Identification of novel cupredoxin homologs using overlapped conserved residues based approach.

Abstract

Cupredoxin-like proteins are mainly copper-binding proteins that conserve a typical rigid Greek-key arrangement consisting of an eight-stranded β-sandwich, even though they share as little as 10-15% sequence similarity. The electron transport function of the Cupredoxins is critical for respiration and photosynthesis, and the proteins have therapeutic potential. Despite their crucial biological functions, the identification of the distant Cupredoxin homologs has been a difficult task due to their low sequence identity.
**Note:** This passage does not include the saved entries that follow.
(** Unlinking the first entry of a ring leaves the ring of the others. *)
Lemma unlink_ok e l h : ring (e :: l) h →
  ∃ h', (n ← next_of e h; p ← prev_of e h; h ← link_prev n p h;
         p ← prev_of e h; n ← next_of e h; h ← link_next p n h; ListEntry_Init e h) = Ok h' ∧
  ring l h' ∧ ring [e] h' ∧ touches (e :: l) h h'.
Proof.
  intros Hr. pose proof Hr as [Hn Hc]. destruct (chain_ends _ _ _ _ Hc) as [Hzn Hzp].
  assert (He : entry_ok h e) by (eapply ring_entry_ok; [done|left]).
  assert (Hz : entry_ok h (ends e l)) by (eapply ring_entry_ok; [done|apply ends_in]).
  destruct l as [|f l].
  - simpl in Hzn, Hzp. unfold next_of, prev_of. rewrite Hzn, Hzp. simpl.
    assign h1; [done|]. rewrite P, lookup_insert_eq, N, Hzn. simpl. assign h2; [by apply T|].
    destruct (Init_ok e h2) as (h3 & -> & R & T3); [by apply T0, T|].
    exists h3. refine (conj eq_refl (conj I (conj R _))). eapply touches_trans; [exact T|]. by eapply touches_trans.
  - destruct Hc as [[H1 H2] Hc]. cbn [ends] in *. unfold next_of, prev_of. rewrite H1, Hzp. cbn [oob mbind outcome_bind].
    assert (Hf : entry_ok h f) by (eapply ring_entry_ok; [done|right; left]).
    pose proof Hn as [Hel Hn']%NoDup_cons.
    assert (Hef : e ≠ f) by (intros ->; apply Hel; left).
    assert (Hez : e ≠ ends f l) by (intros E; apply Hel; rewrite E; apply ends_in).
    assign h1; [done|]. rewrite P, lookup_insert_ne, Hzp, N, H1 by done. cbn [oob mbind outcome_bind].
    assign h2; [by apply T|]. destruct (Init_ok e h2) as (h3 & -> & R & T3); [by apply T0, T|].
    exists h3. split_and!; [done| |done|].
    + split; [done|].
      assert (F : ∀ x, x ≠ e → l_next h3 !! x = l_next h2 !! x ∧ l_prev h3 !! x = l_prev h2 !! x).
      { intros x Hx. apply T3. by intros ->%list_elem_of_singleton. }
      apply (chain_relast _ _ e _ h); [done|done| | |].
      * intros x Hx Hxz. rewrite (proj1 (F x ltac:(intros ->; done))), N0, lookup_insert_ne, N; [done|congruence].
      * intros x Hx. rewrite (proj2 (F x ltac:(intros ->; apply Hel; by right))), P0, P, lookup_insert_ne; [done|].
        intros ->. by apply NoDup_cons in Hn' as [? _].
      * split; [by rewrite (proj1 (F _ (not_eq_sym Hez))), N0, lookup_insert_eq|].
        by rewrite (proj2 (F _ (not_eq_sym Hef))), P0, P, lookup_insert_eq.
    + pose proof (ends_in f l).
      repeat (eapply touches_trans; [eapply touches_mono; [|eassumption]; set_solver|]). apply touches_refl.
Qed.
Definition node_new (task : Z) (name : option (Z * list Z)) (type : mRosNodeEnumType) (id : Z) (n : mRosNodeManagerType) : outcome (Z * Z * mRosNodeManagerType) :=
  l ← nodes_of type n;
  '(p, hd, k) ← ListEntry_Alloc (n_head l) (n_links l);
  match p with
  | None => Ok (MROS_E_NOMEM, id, set_nodes type (mkNodes hd (node_entries l) k (max_node l)) n)
  | Some p =>
      e ← oob (node_entries l !! p);
      e' ← match name with
           | Some (len, buf) => bytes ← oob (bytes_at buf 0 len); nm ← memcpy_at (node_name e) 0 bytes; Ok (mkNode (node_id e) task nm len)
           | None => Ok (mkNode (node_id e) task (node_name e) 0)
           end;
      '(hd, k) ← ListEntry_AddEntry hd p k;
      Ok (MROS_E_OK, node_id e, set_nodes type (mkNodes hd (<[p := e']> (node_entries l)) k (max_node l)) n)
  end.
Definition mros_node_create (name : option (list Z)) (task : Z) (type : mRosNodeEnumType) (id : Z) (n : mRosNodeManagerType) : outcome (Z * Z * mRosNodeManagerType) :=
  if decide (type = MROS_NODE_TYPE_NUM) then Ok (MROS_E_RANGE, id, n)
  else match name with
  | None => node_new task None type id n
  | Some s =>
      if MROS_NODE_NAME_MAXLEN + 1 <=? zlen s then Ok (MROS_E_NOMEM, id, n)
      else
        '(buf, len) ← mros_name_formalize s (node_name_buffer n);
        let n := mkNodeMgr (inner n) (outer n) buf in
        formal ← string_in buf;
        '(ret, id) ← mros_node_get_byname formal n;
        if ret =? MROS_E_OK then Ok (MROS_E_OK, id, n) else node_new task (Some (len, buf)) type id n
  end.
Definition mros_node_create_inner (name : list Z) (task id : Z) (n : mRosNodeManagerType) : outcome (Z * Z * mRosNodeManagerType) :=
  mros_node_create (Some name) task MROS_NODE_TYPE_INNER id n.
Definition mros_node_create_outer (id : Z) (n : mRosNodeManagerType) : outcome (Z * Z * mRosNodeManagerType) :=
  mros_node_create None MROS_TASKID_NONE MROS_NODE_TYPE_OUTER id n.

Definition mros_node_remove (id : Z) (n : mRosNodeManagerType) : outcome (Z * mRosNodeManagerType) :=
  let type := NODE_TYPE id n in
  if NODE_MAX_ID type n <? id then Ok (MROS_E_RANGE, n)
  else
    l ← nodes_of type n;
    _ ← NODE_OBJ type id n;
    let p := Z.to_nat (NODE_INDEX type id n) in
    '(hd, k) ← ListEntry_RemoveEntry (n_head l) p (n_links l);
    '(hd, k) ← ListEntry_Free hd p k;
    Ok (MROS_E_OK, set_nodes type (mkNodes hd (node_entries l) k (max_node l)) n).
In this study, the overlapped conserved residue (OCR) fingerprint for the Cupredoxin superfamily, which consists of conserved residues in three aspects (i.e., the sequence, structure, and intramolecular interaction), was used to detect the novel Cupredoxin homologs in the NCBI non-redundant protein sequence database. The OCR fingerprint could identify 54 potential Cupredoxin sequences, which were validated by scanning them against the conserved Cupredoxin motif near the Cu-binding site. This study also attempted to model the 3D structures and to predict the functions of the identified potential Cupredoxins. This study suggests that the OCR-based approach can be used efficiently to detect novel homologous proteins with low sequence identity, such as Cupredoxins.